Technical information
- Licensing authority: FCC
- Facility ID: 67668
- Class: B
- Power: 5,000 watts
- Transmitter coordinates: 46°10′26.2″N 119°4′4.2″W﻿ / ﻿46.173944°N 119.067833°W

Links
- Public license information: Public file; LMS;
- Webcast: Listen live
- Website: 610kona.com

= KONA (AM) =

Radio station in Kennewick–Richland–Pasco, Washington

KONA (610 kHz) is a commercial AM radio station licensed to Kennewick-Richland-Pasco, Washington, and serving the Tri-Cities region in Benton, Franklin and Walla Walla Counties. It broadcasts a news/talk format with farm reports, weather and sports. It is owned by Townsquare Media, through subsidiary Townsquare License, LLC, and calls itself "News Radio 610 KONA".

KONA is powered at 5,000 watts. It uses a directional antenna at all times to protect other stations on 610 AM. The transmitter is off East Perkins Road at 2048 PR SE in Richland. The studios and offices are on West Lewis Street in Pasco.

==Programming==
KONA airs a mix of local and nationally syndicated shows. Weekdays begin with a block of news, information, farm reports and call-in shows. There are also hour-long newscasts at noon and 5pm. National hosts include Armstrong & Getty, Markley, Van Camp & Robbins, Lars Larson, Ben Shapiro, Michael Knowles, Coast to Coast AM with George Noory and This Morning, America's First News with Gordon Deal.

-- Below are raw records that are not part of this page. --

Lemma forallb_rev_true (P : ascii -> bool) s :
  forallb P s = true -> forallb P (rev s) = true.
Proof.
  rewrite !forallb_forall. intros H x Hx. apply H, in_rev, Hx.
Qed.

Lemma sanitized_strip cs s : sanitized s = true -> sanitized (strip cs s) = true.
Proof.
  unfold sanitized, strip, rstrip. intros H.
  apply forallb_rev_true, forallb_lstrip, forallb_rev_true, forallb_lstrip, H.
Qed.

Lemma sanitized_filter s :
  sanitized (filter (fun c => in_chars c safe_chars) s) = true.
Proof.
  unfold sanitized. apply forallb_forall. intros x Hx.
  apply filter_In in Hx. apply Hx.
Qed.

Lemma sanitized_app a b :
  sanitized a = true -> sanitized b = true -> sanitized (a ++ b) = true.
Proof.
  unfold sanitized. intros Ha Hb. rewrite forallb_app, Ha, Hb. reflexivity.
Qed.

Lemma has_dot_app_r a b : has_dot b = true -> has_dot (a ++ b) = true.
Proof.
  unfold has_dot. intros H. rewrite in_chars_app, H. apply orb_true_r.
Qed.

Lemma extension_for_plain guess_extension response :
  plain_extensions guess_extension ->
  has_dot (extension_for guess_extension response) = true
  /\ sanitized (extension_for guess_extension response) = true.
Proof.
  intros Hplain. unfold extension_for.
  destruct (guess_extension _) as [[|c e]|] eqn:E; try (split; reflexivity).
  destruct (Hplain _ _ E) as [Hnil|[Hdot Hsafe]]; [discriminate|].
  split; [|exact Hsafe].
  cbn [startswith lit list_ascii_of_string] in Hdot.
  apply andb_true_iff in Hdot. destruct Hdot as [Hdot _].
  unfold has_dot, in_chars. cbn [existsb]. rewrite Hdot. reflexivity.
Qed.

(** What does hold of every returned name, over a MIME database with
    plain extensions: its characters are safe and it contains a dot. *)
Lemma get_filename_from_url_safe_with_dot guess_extension url response name :
  plain_extensions guess_extension ->
  get_filename_from_url guess_extension url response = Ok name ->
  sanitized name = true /\ has_dot name = true.
Proof.
  intros Hplain. unfold get_filename_from_url.
  destruct (urlparse_path url) as [path|]; cbn [bind]; [|discriminate].
  cbv zeta.
  match goal with
  | |- context [strip_ws (filter ?f ?x)] =>
      generalize x; intros raw
  end.
  pose proof (sanitized_strip whitespace _ (sanitized_filter raw)) as Hsafe.
  fold (strip_ws (filter (fun c => in_chars c safe_chars) raw)) in Hsafe.
  destruct (extension_for_plain guess_extension response Hplain) as [Hdot Hext].
  destruct (has_dot (strip_ws (filter (fun c => in_chars c safe_chars) raw)))
    eqn:E; cbn [negb]; intros [= <-].
  - split; assumption.
  - split; [apply sanitized_app; assumption|apply has_dot_app_r; exact Hdot].
Qed.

Weekends feature shows on money, health, home repair, law, technology, science, pets, cars and wine. Weekend hosts include Kim Komando, Mike Gallagher, Chris Plante, Science Fantastic with Dr. Michio Kaku, The Pet Show with Warren Eckstein, Bill Handel on the Law and Somewhere in Time with Art Bell. World and national news is provided by ABC News Radio.

==History==
The station signed on the air on February 15, 1949. It was originally on 1230 kHz and its call sign was KWIE. It was owned by Mid-Columbia Broadcasters and was powered at only 250 watts, a fraction of its current output. In 1951, KWIE was authorized the Federal Communications Commission to move to 610 kHz and boost the power to 1,000 watts; in 1955, the station further increased power to 5,000 watts, allowing it to be heard over the entire the Tri-Cities of Washington.

In 1957, KWIE was acquired by Cascade Broadcasting. Cascade already owned KEPR-TV Channel 19, so the radio station switched its call sign to KEPR to match the TV station. Because the TV station aired CBS television shows, KEPR radio became an affiliate of the CBS Radio Network. In 1967, it added an FM station, KEPR-FM 105.3.

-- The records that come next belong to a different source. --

(** [for shelter_feature in shelters_layer.getFeatures(): ...], from the
    [i]-th shelter on.  [point] is the local variable of that name: it is
    assigned when the geometry is a point and left as it is otherwise (the
    other branch only logs a warning).  The attributes [fid] and [scale]
    are taken to be present, as [create_shelter] writes them.
    [check_canceled i] is the answer of the callback in the [i]-th
    iteration; a true answer is the [break].  (The counter [shelter_count]
    only paces [processEvents]; it is left out.)  [None]: the search did not
    finish within its bound. *)
Fixpoint shelter_loop (union_class : list buffered_line -> geometry_class)
  (distance : Z) (check_canceled : nat -> bool) (i : nat)
  (shelters : list shelter_feature) (point : option QgsPointXY)
  (out : output) : option loop_result :=
  match shelters with
  | [] => Some (LoopReturns out)
  | shelter :: rest =>
      match extract_road_nodes (shelter_roads shelter) with
      | Raises e => Some (LoopRaises (Propagated e))
      | Returns node_graph =>
          let point :=
            match shelter_geom shelter with
            | PointGeometry p => Some p
            | OtherShelterGeometry => point
            end in
          let k := if shelter_scale shelter =? -1 then 1%nat else 3%nat in
          match point with
          | None => Some (LoopRaises UnboundLocalError)
          | Some pt =>
              match nearest_point node_graph pt k with
              | Raises e => Some (LoopRaises (Propagated e))
              | Returns nearest_nodes =>
                  let buffer_distance := 200 in
                  match dijkstra union_class node_graph distance
                                 buffer_distance nearest_nodes with
                  | None => None
                  | Some (Raises e) => Some (LoopRaises (Propagated e))
                  | Some (Returns merge_searched_road) =>
                      if check_canceled i then Some (LoopReturns out)
                      else
                        shelter_loop union_class distance check_canceled
                                     (S i) rest point
                                     (add_buffered_polygons
                                        (shelter_fid shelter)
                                        merge_searched_road out)
                  end
              end
          end
      end
  end.

(** The shelters with every geometry that is not a point replaced by the
    last point before it, when there is one. *)
Fixpoint carry_points (last : option QgsPointXY)
  (shelters : list shelter_feature) : list shelter_feature :=
  match shelters with
  | [] => []
  | shelter :: rest =>
      match shelter_geom shelter, last with
      | PointGeometry p, _ => shelter :: carry_points (Some p) rest
      | OtherShelterGeometry, Some p =>
          ShelterFeature (shelter_fid shelter) (PointGeometry p)
                         (shelter_scale shelter) (shelter_roads shelter)
          :: carry_points last rest
      | OtherShelterGeometry, None => shelter :: carry_points None rest
      end
  end.

(** ** [create_area_data] *)

(** The methods that [create_area_data] calls. *)
Inductive stage : Set :=
| create_station_coverage_area
| create_bus_stop_coverage_area
| create_shelter
| create_shelter_area
| create_urban_function_induction_area
| create_hypothetical_residential_areas
| validate_induction_areas
| create_land_use_maps
| create_change_maps
| create_urbun_planning_area
| create_land_use_area
| create_hazard_area_planned_scale
| create_hazard_area_max_scale
| create_hazard_area_storm_surge
| create_hazard_area_tsunami
| create_hazard_area_landslide
| create_hazard_area_floodplain
| update_induction_area.

(** The methods of the mode before the change, in the order in which the
    body of [create_area_data] names them. *)
Definition before_change_stages : list stage :=
  [create_station_coverage_area; create_bus_stop_coverage_area;
   create_shelter; create_shelter_area;
   create_urban_function_induction_area;
   create_hypothetical_residential_areas; validate_induction_areas;
   create_land_use_maps; create_change_maps; create_urbun_planning_area;
   create_land_use_area; create_hazard_area_planned_scale;
   create_hazard_area_max_scale; create_hazard_area_storm_surge;
   create_hazard_area_tsunami; create_hazard_area_landslide;
   create_hazard_area_floodplain].

(** [create_area_data]: the methods it calls, in order, when none of them
    raises.  [check_canceled n] is the answer of the callback to the
    [n]-th question, counted from 0; a true answer is the [return]. *)
Definition create_area_data (is_after_change : bool)
  (check_canceled : nat -> bool) : list stage :=
  if is_after_change then [update_induction_area]
  else
    create_station_coverage_area ::
    (if check_canceled 0%nat then [] else
    create_bus_stop_coverage_area ::
    (if check_canceled 1%nat then [] else
    create_shelter ::
    (if check_canceled 2%nat then [] else
    create_shelter_area ::
    (if check_canceled 3%nat then [] else
    create_urban_function_induction_area ::
    (if check_canceled 4%nat then [] else
    create_hypothetical_residential_areas ::
    (if check_canceled 5%nat then [] else
    validate_induction_areas ::
    (if check_canceled 6%nat then [] else
    create_land_use_maps ::
    (if check_canceled 7%nat then [] else
    create_change_maps ::
    (if check_canceled 8%nat then [] else
    create_urbun_planning_area ::
    (if check_canceled 9%nat then [] else
    create_land_use_area ::
    (if check_canceled 10%nat then [] else
    create_hazard_area_planned_scale ::
    (if check_canceled 11%nat then [] else
    create_hazard_area_max_scale ::
    (if check_canceled 12%nat then [] else
    create_hazard_area_storm_surge ::
    (if check_canceled 13%nat then [] else
    create_hazard_area_tsunami ::
    (if check_canceled 14%nat then [] else
    create_hazard_area_landslide ::
    (if check_canceled 15%nat then [] else
    [create_hazard_area_floodplain])))))))))))))))).

(** ** [__detect_encoding] *)

Delimit Scope string_scope with string.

In 1969, the KEPR radio stations split from KEPR-TV, acquired by Tri-Cities Broadcasting. The call signs were switched to KONA and KONA-FM. AM 610 had a middle of the road format of popular music, news and sports, while the FM station played beautiful music. In the 1980s, as music listening switched from AM to FM, KONA gradually reduced the music shows and added more talk programming, until it made the transition to all-talk.

In 2003, KONA and KONA-FM were acquired by CCR-Tri Cities IV. Effective June 17, 2022, Cherry Creek Radio sold KONA as part of a 42 station/21 translator package to Townsquare Media for $18.75 million.